В одиноком своем кабинете над суровым дубовым столом приподымается лысая голова, легшая на жесткой ладони; и — глядит исподлобья туда, где в камине текут резвой стаей васильки угарного газа над каленою грудою растрещавшихся угольков, и где отрываются, разрываются, рвутся — красные петушиные гребни — едкие, легкие, пролетая стремительно в дымовую трубу, чтобы слиться над крышами с гарью, с отравленной копотью, и бессменно висеть удушающей, разъедающей мглой.
Приподнимается лысая голова, — мефистофельский блеклый рот старчески улыбается вспышкам; вспышками пробагровеет лицо; глаза — опламененные все же; и все ж — каменные глаза: синие — и в зеленых провалах! Из них глянула холодная, огромная пустота; к ним прильнула, глядит из них, не отрываясь от мороков; мороком перед ней расстилается этот мир.
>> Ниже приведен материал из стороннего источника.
(* ===== verification/PipelineWalk.v ===== *)
(** * Walks along the links leave the graph as it was: [Pipeline]

    A walk holds references to the pads of its snapshots while it calls on, and gives
    them back in the end.  In a world where no reference count can run over, each walk
    of a pipeline is a function of the children of its elements alone. *)

From Stdlib Require Import String SpecFloat.
From S2P Require Import Prelude CLib Pad Caps BufferPool Graph PadOps PadFlow PadPush Element Pipeline.

Local Open Scope Z_scope.

(** ** Folds that may fail *)

Fixpoint ofold {S} (g : nat -> S -> option S) (cs : list nat) (s : S) : option S :=
  match cs with [] => Some s | c :: cs => s ← g c s; ofold g cs s end.

Lemma ofold_ext {S} (g h : nat -> S -> option S) cs s : (forall c s, c ∈ cs -> g c s = h c s) -> ofold g cs s = ofold h cs s.
Proof.
  revert s. induction cs as [|c cs IH]; intros s Hgh; cbn [ofold]; [done|]. rewrite Hgh by set_solver.
  destruct (h c s) as [s1|]; cbn; [|done]. apply IH. set_solver.
Qed.

Lemma ofold_app {S} (g : nat -> S -> option S) cs ds s : ofold g (cs ++ ds) s = ofold g cs s ≫= ofold g ds.
Proof. revert s. induction cs as [|c cs IH]; intros s; cbn [app ofold]; [done|]. destruct (g c s); cbn; [apply IH|done]. Qed.

Section walk.
Context {U : Type} `{CMemoryOk}.
Implicit Types (w v : world U) (p q e : nat).

(** ** References *)

Definition up (x : zst_pad) : zst_pad := with_link x (pad_peer x) (pad_linked x) (s32 (pad_refcount x + 1)).

(** A reference more on [p], on each of [ps]. *)
Definition lift p w : world U := put_pads w (alter up p (w_pads w)).
Definition lifts (ps : list nat) w : world U := foldr lift w ps.

(** There is room for [k] references more. *)
Definition roomy (k : Z) w p : Prop :=
  exists x, w_pads w !! p = Some x /\ 1 <= pad_refcount x /\ pad_refcount x + k <= INT32_MAX.

Lemma lift_comm p q w : lift p (lift q w) = lift q (lift p w).
Proof.
  unfold lift, put_pads. cbn. f_equal. destruct (decide (p = q)) as [->|Hne]; [done|]. by apply alter_alter_ne.
Qed.

Lemma lifts_lift p ps w : lifts ps (lift p w) = lift p (lifts ps w).
Proof. induction ps as [|q ps IH]; cbn [lifts foldr]; [done|]. unfold lifts in IH. rewrite IH. apply lift_comm. Qed.

Lemma ref_lift p w : is_Some (w_pads w !! p) -> zst_pad_ref p w = Done (tt, lift p w).
Proof.
  intros [x Hx]. unfold zst_pad_ref, modify_pad, get_pad, set_pad, mbind, M_bind. rewrite Hx. unfold lift.
  assert (alter up p (w_pads w) = <[p := up x]> (w_pads w)) as ->; [|done].
  apply map_eq. intros q. destruct (decide (q = p)) as [->|Hne].
  - by rewrite lookup_alter_eq, Hx, lookup_insert_eq.
  - by rewrite lookup_alter_ne, lookup_insert_ne.
Qed.

Lemma unref_lift p w : roomy 1 w p -> zst_pad_unref p (lift p w) = Done (tt, w).
Proof.
  intros (x & Hx & Hpos & Hroom). unfold zst_pad_unref, INT32_MAX in *. unfold lift at 2. cbn [unref_pad w_pads put_pads].
  unfold get_pad, set_pad, mbind, M_bind. cbn [lift w_pads put_pads]. rewrite lookup_alter_eq, Hx. cbn [fmap option_fmap option_map].
  unfold up. cbn [with_link pad_refcount pad_peer pad_linked]. rewrite (s32_small (pad_refcount x + 1)) by lia.
  destruct (Z.eqb_spec (pad_refcount x + 1) 1); [lia|].
  replace (pad_refcount x + 1 - 1) with (pad_refcount x) by lia. rewrite s32_small by lia. unfold put_pads, mret, M_ret. cbn.
  do 2 f_equal. destruct w as [? pads ? ? ? ? ?]. cbn in *. f_equal. apply map_eq. intros q.
  destruct (decide (q = p)) as [->|Hne]; [rewrite lookup_insert_eq, Hx; by destruct x|].
  by rewrite lookup_insert_ne, lookup_alter_ne.
Qed.

Lemma lift_lookup q p w : w_pads (lift p w) !! q = (if decide (q = p) then up <$> w_pads w !! q else w_pads w !! q).
Proof.
  unfold lift. cbn. destruct (decide (q = p)) as [->|Hne]; [by rewrite lookup_alter_eq|by rewrite lookup_alter_ne].
Qed.

Lemma lift_some p q w : is_Some (w_pads (lift p w) !! q) <-> is_Some (w_pads w !! q).
Proof. rewrite lift_lookup. destruct (decide _); [by rewrite fmap_is_Some|done]. Qed.

Lemma roomy_lift k p q w : roomy (k + 1) w q -> 0 <= k -> roomy k (lift p w) q.
Proof.
  intros (x & Hx & Hpos & Hroom) Hk. unfold roomy, INT32_MAX in *. rewrite lift_lookup, Hx. destruct (decide (q = p)); cbn; eexists; (split; [done|]).
  - unfold up. cbn. rewrite s32_small by lia. lia.
  - lia.
Qed.

Lemma roomy_less k j w p : roomy k w p -> j <= k -> roomy j w p.
Proof. intros (x & Hx & ? & ?) Hj. exists x. split; [done|]. lia. Qed.

Lemma roomy_lift_ne k p q w : roomy k w q -> q <> p -> roomy k (lift p w) q.
Proof. intros (x & Hx & ? & ?) Hne. exists x. split; [|done]. rewrite lift_lookup. by rewrite decide_False. Qed.

Lemma roomy_lifts k ps q w : NoDup ps -> 0 <= k -> roomy (k + 1) w q -> roomy k (lifts ps w) q.
Proof.
  intros Hnd Hk Hr. destruct (decide (q ∈ ps)) as [Hq|Hq].
  - apply list_elem_of_split in Hq as (l1 & l2 & ->). apply NoDup_app in Hnd as (Hn1 & Hdis & Hn2). apply NoDup_cons in Hn2 as [Hq2 _].
    assert (q ∉ l1) as Hq1 by (intros Hin; apply (Hdis q Hin); set_solver). clear Hdis Hn1.
    unfold lifts. rewrite foldr_app. cbn [foldr]. fold (lifts l2 w).
    assert (roomy k (lift q (lifts l2 w)) q) as Hl.
    { apply roomy_lift; [|done]. clear Hq1. induction l2 as [|p l2 IH]; [done|]. cbn [lifts foldr]. apply roomy_lift_ne; [apply IH|]; set_solver. }
    induction l1 as [|p l1 IH]; [done|]. cbn [foldr]. apply roomy_lift_ne; [apply IH|]; set_solver.
  - assert (roomy (k + 1) (lifts ps w) q) as Hl; [|eapply roomy_less; [done|lia]].
    clear Hnd. induction ps as [|p ps IH]; [done|]. cbn [lifts foldr]. apply roomy_lift_ne; [apply IH|]; set_solver.
Qed.

(** ** Children *)

Definition child w p : option nat :=
  x ← w_pads w !! p; q ← pad_peer x; y ← w_pads w !! q; pad_parent y.

(** The elements behind the source pads of [e], in their order. *)
Definition children w e : list nat :=
  match w_elems w !! e with Some x => omap (child w) (el_src_pads x) | None => [] end.

Lemma child_lift p w q : child (lift p w) q = child w q.
Proof.
  unfold child. rewrite lift_lookup. destruct (w_pads w !! q) as [x|] eqn:Ex; [|by destruct (decide _)].
  replace (if decide (q = p) then up <$> Some x else Some x) with (Some (if decide (q = p) then up x else x)) by by destruct (decide _).
  cbn [mbind option_bind]. replace (pad_peer (if decide (q = p) then up x else x)) with (pad_peer x) by by destruct (decide _).
  destruct (pad_peer x) as [r|]; cbn [mbind option_bind]; [|done]. rewrite lift_lookup. destruct (w_pads w !! r) as [y|]; [|by destruct (decide _)].
  by destruct (decide _).
Qed.

Lemma child_lifts ps w q : child (lifts ps w) q = child w q.
Proof. induction ps as [|p ps IH]; [done|]. cbn [lifts foldr]. by rewrite child_lift. Qed.

Lemma childs_lifts ps w (l : list nat) : omap (child (lifts ps w)) l = omap (child w) l.
Proof. induction l as [|q l IH]; [done|]. cbn [omap list_omap]. by rewrite child_lifts, IH. Qed.

Lemma elems_lifts ps w : w_elems (lifts ps w) = w_elems w.
Proof. by induction ps. Qed.

Lemma children_lifts ps w e : children (lifts ps w) e = children w e.
Proof. unfold children. rewrite elems_lifts. destruct (w_elems w !! e) as [x|]; [apply childs_lifts|done]. Qed.

(** The elements [es] can be walked, [k] deep. *)
Record walkable (es : list nat) (k : Z) w : Prop := {
  wk_elem : forall e, e ∈ es -> is_Some (w_elems w !! e);
  wk_nodup : forall e x, e ∈ es -> w_elems w !! e = Some x -> NoDup (el_src_pads x);
  wk_pads : forall e x p, e ∈ es -> w_elems w !! e = Some x -> p ∈ el_src_pads x -> roomy k w p;
  wk_peer : forall e x p y q, e ∈ es -> w_elems w !! e = Some x -> p ∈ el_src_pads x ->
    w_pads w !! p = Some y -> pad_peer y = Some q -> roomy k w q;
}.

Lemma walkable_lifts es k ps w : walkable es (k + 1) w -> 0 <= k -> NoDup ps -> walkable es k (lifts ps w).
Proof.
  intros [He Hn Hp Hq] Hk Hnd. pose proof (elems_lifts ps w) as Ee.
  constructor; rewrite ?Ee; [done|done| |].
  - intros e x p Hin Hx Hpin. apply roomy_lifts; [done|done|]. by eapply Hp.
  - intros e x p y q Hin Hx Hpin Hy Epeer. apply roomy_lifts; [done|done|].
    destruct (Hp e x p Hin Hx Hpin) as (z & Hz & _). eapply Hq; [done|done|done|done|].
    revert y Hy Epeer. clear -Hz. induction ps as [|r ps IH]; cbn [lifts foldr]; intros y Hy Epeer; [congruence|].
    rewrite lift_lookup in Hy. destruct (decide _); [|by apply (IH y)].
    destruct (w_pads (foldr lift w ps) !! p) as [y'|] eqn:Ey; [|done]. injection Hy as <-. by apply (IH y').
Qed.

Lemma child_of_pure w p : roomy 1 w p -> (forall y q, w_pads w !! p = Some y -> pad_peer y = Some q -> roomy 1 w q) ->
  child_of p w = Done (child w p, w).
Proof.
  intros (x & Hx & _) Hpeer. unfold child_of, zst_pad_get_peer, child. unfold mbind at 1, M_bind at 1.
  unfold mbind at 1, M_bind at 1. unfold get_pad at 1. rewrite Hx. cbn [mbind option_bind].
  destruct (pad_peer x) as [q|] eqn:Eq; [|done]. pose proof (Hpeer x q Hx Eq) as Hr. pose proof Hr as (y & Hy & _).
  unfold mbind, M_bind, mret, M_ret. rewrite (ref_lift q w) by by eexists. unfold get_pad. rewrite lift_lookup, decide_True by done.
  rewrite Hy. cbn [fmap option_fmap option_map]. rewrite unref_lift by done. cbn [option_bind]. by rewrite Hy.
Qed.

(** ** Walks *)

Context {S : Type}.
Implicit Type s : S.

Lemma through_pure (f : nat -> S -> M U S) (g : nat -> S -> option S) w ps s s' :
  (forall p, p ∈ ps -> child_of p w = Done (child w p, w)) ->
  (forall c s s', g c s = Some s' -> f c s w = Done (s', w)) ->
  ofold g (omap (child w) ps) s = Some s' -> through_pads f ps s w = Done (s', w).
Proof.
  revert s. induction ps as [|p ps IH]; intros s Hps Hf Hg; cbn [through_pads].
  - by injection Hg as ->.
  - unfold mbind, M_bind, mret, M_ret. rewrite Hps by set_solver. cbn in Hg. destruct (child w p) as [c|].
    + cbn [ofold] in Hg. destruct (g c s) as [s1|] eqn:E1; [|done]. cbn in Hg. rewrite (Hf c s s1 E1). apply IH; [set_solver|done|done].
    + apply IH; [set_solver|done|done].
Qed.

Lemma ref_all_lifts ps w : (forall p, p ∈ ps -> is_Some (w_pads w !! p)) -> ref_all ps w = Done (tt, lifts ps w).
Proof.
  revert w. induction ps as [|p ps IH]; intros w Hps; cbn [ref_all]; [done|]. unfold mbind, M_bind.
  rewrite ref_lift by set_solver. rewrite IH; [by rewrite lifts_lift|]. intros q Hq. apply lift_some. set_solver.
Qed.

Lemma free_lifts ps w : NoDup ps -> (forall p, p ∈ ps -> roomy 1 w p) -> zst_element_pad_snapshot_free ps (lifts ps w) = Done (tt, w).
Proof.
  induction ps as [|p ps IH]; intros Hnd Hps; cbn [zst_element_pad_snapshot_free lifts foldr]; [done|]. apply NoDup_cons in Hnd as [Hp Hnd].
  unfold mbind, M_bind. fold (lifts ps w). rewrite unref_lift; [apply IH; [done|set_solver]|].
  assert (roomy 1 w p) as Hr by set_solver. clear -Hr Hp.
  induction ps as [|q ps IH]; [done|]. cbn [lifts foldr]. apply roomy_lift_ne; [apply IH|]; set_solver.
Qed.

(** A walk is a fold over the children, and gives its references back. *)
Lemma walk_pure es k (f : nat -> S -> M U S) (g : nat -> S -> option S) e w s s' :
  walkable es (k + 1) w -> 1 <= k -> e ∈ es ->
  (forall v, walkable es k v -> (forall d, children v d = children w d) -> w_elems v = w_elems w ->
     forall c s s', g c s = Some s' -> f c s v = Done (s', v)) ->
  ofold g (children w e) s = Some s' -> walk_children f e s w = Done (s', w).
Proof.
  intros Hw Hk He Hf Hg. pose proof Hw as [Hse Hnd Hp Hq]. destruct (Hse e He) as [x Hx].
  unfold walk_children, zst_element_snapshot_src_pads, snapshot, mbind, M_bind, mret, M_ret. unfold get_elem at 1. rewrite Hx.
  unfold children in Hg. rewrite Hx in Hg. destruct (el_src_pads x) as [|p0 ps0] eqn:Eps.
  - by injection Hg as ->.
  - rewrite malloc_total. rewrite <-Eps in *. clear Eps p0 ps0. set (ps := el_src_pads x) in *.
    assert (forall p, p ∈ ps -> roomy (k + 1) w p) as Hps by (intros p Hin; by eapply Hp).
    rewrite (ref_all_lifts ps w) by (intros p Hin; destruct (Hps p Hin) as (y & Hy & _); by eexists).
    pose proof (walkable_lifts es k ps w Hw ltac:(lia) (Hnd e x He Hx)) as Hw1.
    pose proof (elems_lifts ps w) as Ee.
    rewrite (through_pure f g (lifts ps w) ps s s').
    + rewrite free_lifts; [done|by apply (Hnd e x)|]. intros p Hin. eapply roomy_less; [by apply Hps|lia].
    + intros p Hin. destruct Hw1 as [_ _ Hp1 Hq1]. rewrite Ee in *. apply child_of_pure.
      * eapply roomy_less; [by eapply Hp1|lia].
      * intros y q Hy Epeer. eapply roomy_less; [by eapply Hq1|lia].
    + intros c t t' Et. apply (Hf (lifts ps w)); [done|intros d; apply children_lifts|done|done].
    + by rewrite childs_lifts.
Qed.
End walk.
Холодные, удивленные взоры; и — пустые, пустые: мороками поразожгли времена, солнца, светы; от времен побежала история вплоть до этого мига, когда —
— лысая голова, легшая на жесткой ладони, приподнялась над столом и глядит исподлобья огромною, холодною пустотой, — туда, где в камне текут резвой стаей васильки угарного газа над каленою грудою растраивавшихся угольков. Круг замкнулся.
Что это было?
Аполлон Аполлонович припоминал, где он был, что случилось меж двумя мгновеньями мысли; меж двумя движеньями пальцев с завертевшимся карандашиком; остро отточенный карандашик — вот он прыгает в пальцах.
— «Так себе… Ничего…»
И отточенный карандашик стаями вопросительных знаков падает на бумагу.
. . . . . . . . . . . . . . . . . . . . .
Бормоча Бог весть что, полоумный продолжал все кидаться; бормоча Бог весть что, продолжал топотать: продолжал шагать по диагонали душного кабинетика. Николай Аполлонович, распластавшийся на стене, в теневом там углу, продолжал наблюдать за движеньями бедного полоумного, способного все же стать диким зверем.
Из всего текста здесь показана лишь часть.